■ **Problem requirements**: Once you find the line with "(** ** Observable calls *)" in the entries below, return exactly every line from it through the line with "(* numGamesStarted.fetch_add(1) *)".
________
(** * Self-play orchestration of KataGo ([cpp/selfplay.cpp])

    A shallow embedding of [MainCmds::selfplay]: the model-loading function
    [loadLatestNeuralNetIntoManager], the game threads ([gameLoop] with its
    [checkForNewNNEval] callback), the polling thread ([modelLoadLoop]),
    the shutdown sequence of the main thread, the check of the command
    line and the signal handler.  Threads are interleaved at the
    granularity of their accesses to shared objects (the manager, the atomic
    counter [numGamesStarted], the atomic flag [shouldStop], the mutex
    [modelLoadMutex]).  The manager itself ([program/selfplaymanager.cpp])
    is not among the sources; its operations are modelled from the
    specification and marked as such. *)

From Stdlib Require Import ZArith Lia SpecFloat.
From stdpp Require Import base tactics option list strings.

Local Open Scope Z_scope.
Local Open Scope list_scope.

(** * The program and what is stated about it *)

(** ** Machine integers *)

(** Two's complement wrap-around of a [bits]-wide signed integer. *)
Definition wrap_signed (bits x : Z) : Z :=
  (x + 2 ^ (bits - 1)) mod 2 ^ bits - 2 ^ (bits - 1).

(** Wrap-around of a [bits]-wide unsigned integer ([size_t] is 64 bits). *)
Definition wrap_unsigned (bits x : Z) : Z := x mod 2 ^ bits.

Definition int_min : Z := - 2 ^ 31.
Definition int_max : Z := 2 ^ 31 - 1.
Definition int_mul (a b : Z) : Z := wrap_signed 32 (a * b).
Definition int_add (a b : Z) : Z := wrap_signed 32 (a + b).

(** ** Configuration read at start-up (lines 84-105) *)

Record Config := mkConfig {
  numGameThreads : Z;       (* cfg.getInt("numGameThreads",1,16384) *)
  numSearchThreads : Z;     (* cfg.getInt("numSearchThreads") *)
  maxGamesTotal : Z;        (* cfg.getInt64("numGamesTotal",1,1<<62) *)
  switchNetsMidGame : bool; (* cfg.getBool("switchNetsMidGame") *)
  outputDir : string
}.

(** The ranges that the [cfg.getInt] calls of lines 85 and 101 enforce. *)
Definition valid_config (cfg : Config) : Prop :=
  1 <= numGameThreads cfg <= 16384 /\ 1 <= maxGamesTotal cfg <= 2 ^ 62.

(** Line 144: [cfg.getInt("numSearchThreads") * numGameThreads * 2 + 16],
    an expression of type [int]. *)
Definition maxConcurrentEvals (cfg : Config) : Z :=
  int_add (int_mul (int_mul (numSearchThreads cfg) (numGameThreads cfg)) 2) 16.

(** ** The manager ([program/selfplaymanager.h]) *)

(** A handle is named by its position in the manager's table, which plays
    the role of the [NNEvaluator*] pointer. *)
Abbreviation hid := nat.

Record Handle := mkHandle {
  modelName : string;
  refCount : Z;        (* workers currently holding the handle *)
  retiring : bool;     (* scheduled for cleanup *)
  destroyRuns : nat;   (* how many times the destroy routine has run *)
  gamesStarted : nat;  (* countOneGameStarted *)
  pipeline : list Z    (* game records routed to this handle's writers *)
}.

Abbreviation Manager := (list Handle).

Definition destroyed (h : Handle) : bool := negb (Nat.eqb (destroyRuns h) 0).
Definition drained (h : Handle) : bool := retiring h && (refCount h =? 0).
Definition offered (h : Handle) : bool := negb (destroyed h) && negb (retiring h).

Definition incRef (h : Handle) : Handle :=
  mkHandle (modelName h) (refCount h + 1) (retiring h) (destroyRuns h)
           (gamesStarted h) (pipeline h).
Definition decRef (h : Handle) : Handle :=
  mkHandle (modelName h) (refCount h - 1) (retiring h) (destroyRuns h)
           (gamesStarted h) (pipeline h).
Definition markRetiring (h : Handle) : Handle :=
  mkHandle (modelName h) (refCount h) true (destroyRuns h)
           (gamesStarted h) (pipeline h).
Definition runDestroy (h : Handle) : Handle :=
  mkHandle (modelName h) (refCount h) (retiring h) (S (destroyRuns h))
           (gamesStarted h) (pipeline h).
Definition countGame (h : Handle) : Handle :=
  mkHandle (modelName h) (refCount h) (retiring h) (destroyRuns h)
           (S (gamesStarted h)) (pipeline h).
Definition pushGame (g : Z) (h : Handle) : Handle :=
  mkHandle (modelName h) (refCount h) (retiring h) (destroyRuns h)
           (gamesStarted h) (pipeline h ++ [g]).

(** Modelled from the spec: the destroy transition of a handle, taken when
    the handle is retiring and its count is zero (section 3, Resource
    Handle; [program/selfplaymanager.cpp] is not part of the sources). *)
Definition maybeDestroy (h : Handle) : Handle :=
  if drained h then runDestroy h else h.

(** Position of the newest handle satisfying [P], scanning from [i]. *)
Fixpoint newestFrom (P : Handle -> bool) (i : nat) (m : list Handle) : option nat :=
  match m with
  | [] => None
  | h :: m' =>
      match newestFrom P (S i) m' with
      | Some j => Some j
      | None => if P h then Some i else None
      end
  end.

(** Position of the oldest handle satisfying [P], scanning from [i]. *)
Fixpoint oldestFrom (P : Handle -> bool) (i : nat) (m : list Handle) : option nat :=
  match m with
  | [] => None
  | h :: m' => if P h then Some i else oldestFrom P (S i) m'
  end.

(** Modelled from the spec: the handle handed out by [acquireLatest], the
    newest one that is neither destroyed nor retiring (section 4.1 and the
    [retiring] field of section 3). *)
Definition latest (m : Manager) : option hid := newestFrom offered 0 m.

(** Modelled from the spec: [SelfplayManager::acquireLatest] (section 4.1):
    returns the latest handle with its count incremented; [None] is the
    NULL on which the callers assert. *)
Definition acquireLatest (m : Manager) : option (hid * Manager) :=
  match latest m with
  | Some i =>
      match m !! i with
      | Some h => Some (i, <[i := incRef h]> m)
      | None => None
      end
  | None => None
  end.

(** Modelled from the spec: [SelfplayManager::release] (section 4.1):
    decrements the count and destroys a retiring handle whose count has
    reached zero; [None] is the fatal release of a handle that the manager
    does not have. *)
Definition release (m : Manager) (i : hid) : option Manager :=
  match m !! i with
  | Some h =>
      if destroyed h then None
      else Some (<[i := maybeDestroy (decRef h)]> m)
  | None => None
  end.

(** Modelled from the spec: [SelfplayManager::loadModelAndStartDataWriting]
    (section 4.1): installs a new handle as the latest. *)
Definition loadModelAndStartDataWriting (m : Manager) (name : string) : Manager :=
  m ++ [mkHandle name 0 false 0 0 []].

Definition named (name : string) (h : Handle) : bool :=
  negb (destroyed h) && String.eqb (modelName h) name.

(** Modelled from the spec: [SelfplayManager::scheduleCleanupModelWhenFree]
    (section 4.1): marks the named handle retiring and destroys it at once
    when its count is already zero; a name the manager no longer has is
    ignored. *)
Definition scheduleCleanupModelWhenFree (m : Manager) (name : string) : Manager :=
  match oldestFrom (named name) 0 m with
  | Some i =>
      match m !! i with
      | Some h => <[i := maybeDestroy (markRetiring h)]> m
      | None => m
      end
  | None => m
  end.

(** Modelled from the spec: [SelfplayManager::getLatestModelName]. *)
Definition getLatestModelName (m : Manager) : string :=
  match latest m with
  | Some i => match m !! i with Some h => modelName h | None => EmptyString end
  | None => EmptyString
  end.

(** Modelled from the spec: [SelfplayManager::modelNames], the names of the
    handles the manager still has, oldest first. *)
Definition modelNames (m : Manager) : list string :=
  modelName <$> filter (fun h => destroyed h = false) m.

(** Modelled from the spec: [SelfplayManager::countOneGameStarted]. *)
Definition countOneGameStarted (m : Manager) (i : hid) : Manager :=
  match m !! i with
  | Some h => <[i := countGame h]> m
  | None => m
  end.

(** Modelled from the spec: [SelfplayManager::enqueueDataToWrite]; the
    blocking on a full queue only delays the caller and is left out. *)
Definition enqueueDataToWrite (m : Manager) (i : hid) (g : Z) : Manager :=
  match m !! i with
  | Some h => <[i := pushGame g h]> m
  | None => m
  end.

(** ** Observable calls *)

Inductive tid := TMain | TPoller | TWorker (k : nat).

Inductive call :=
| CAcquire (h : hid)                    (* acquireLatest returned h *)
| CRelease (h : hid)
| CCountOneGameStarted (h : hid) (gameIdx : Z)
| CFetchAdd (gameIdx : Z)               (* numGamesStarted.fetch_add(1) *)
| CRunGame (gameIdx : Z) (h : hid)      (* gameRunner->runGame entered *)
| CRunGameReturn (gameIdx : Z) (h : hid) (finished : bool)
| CEnqueue (h : hid) (gameIdx : Z)
| CInitNNEval (name : string) (budget : Z)
| CTryMakeDirs (i : Z)
| CMakeDir (path : string) (ok : bool)
| CSleep (seconds : spec_float)
| CLoadModel (name : string)
| CSchedule (name : string)
| CStoreStop
| CNotifyAll
| CThrow.

Definition event : Type := tid * call.

#[global] Instance tid_eq_dec : EqDecision tid.
Proof. solve_decision. Defined.

(** ** [loadLatestNeuralNetIntoManager] (lines 127-208) *)

(** What the collaborators answer during one call. *)
Record LoadEnv := mkLoadEnv {
  findLatestModel : option string;  (* Some modelName when foundModel *)
  makeOK : Z -> string -> bool;     (* MakeDir::make in attempt i: false = throws StringError *)
  nextDouble : Z -> spec_float      (* rand.nextDouble() after failed attempt i *)
}.

(** IEEE 754 binary64, the [double] of the source: 53 bits of precision,
    rounding to nearest, ties to even. *)
Definition double_mul : spec_float -> spec_float -> spec_float := SFmul 53 1024.
Definition double_add : spec_float -> spec_float -> spec_float := SFadd 53 1024.

(** The literals [10.0] and [30.0]. *)
Definition double_10 : spec_float := S754_finite false 5629499534213120 (-49).
Definition double_30 : spec_float := S754_finite false 8444249301319680 (-48).

(** Line 185: [10.0 + rand.nextDouble() * 30.0]; the product is rounded,
    and then the sum. *)
Definition sleepTime (r : spec_float) : spec_float :=
  double_add double_10 (double_mul r double_30).

Definition maxTries : Z := 5.

(** The body of the [try] block (lines 166-170): the four calls in order,
    abandoned at the first one that throws. *)
Fixpoint tryMake (env : LoadEnv) (i : Z) (paths : list string) : bool * list call :=
  match paths with
  | [] => (true, [])
  | p :: ps =>
      if makeOK env i p
      then let '(ok, evs) := tryMake env i ps in (ok, CMakeDir p true :: evs)
      else (false, [CMakeDir p false])
  end.

Inductive loopExit :=
| LoopBreak         (* line 178 *)
| LoopReturnFalse   (* line 183 *)
| LoopEnd           (* the condition i < maxTries failed *)
| LoopFuel.

(** The [for] loop of lines 163-189. *)
Fixpoint makeDirLoop (fuel : nat) (env : LoadEnv) (paths : list string) (i : Z)
  : loopExit * list call :=
  match fuel with
  | O => (LoopFuel, [])
  | S fuel' =>
      if i <? maxTries then
        let '(success, evs) := tryMake env i paths in
        if success then (LoopBreak, CTryMakeDirs i :: evs)
        else if i =? maxTries - 1 then (LoopReturnFalse, CTryMakeDirs i :: evs)
        else
          let '(r, evs') := makeDirLoop fuel' env paths (i + 1) in
          (r, CTryMakeDirs i :: evs ++ CSleep (sleepTime (nextDouble env i)) :: evs')
      else (LoopEnd, [])
  end.

Definition modelDirs (cfg : Config) (name : string) : list string :=
  let modelOutputDir := String.append (outputDir cfg) (String.append "/" name) in
  [ modelOutputDir;
    String.append modelOutputDir "/sgfs";
    String.append modelOutputDir "/tdata";
    String.append modelOutputDir "/vdata" ].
________
■ **Reply**:
(** ** Observable calls *)

Inductive tid := TMain | TPoller | TWorker (k : nat).

Inductive call :=
| CAcquire (h : hid)                    (* acquireLatest returned h *)
| CRelease (h : hid)
| CCountOneGameStarted (h : hid) (gameIdx : Z)
| CFetchAdd (gameIdx : Z)               (* numGamesStarted.fetch_add(1) *)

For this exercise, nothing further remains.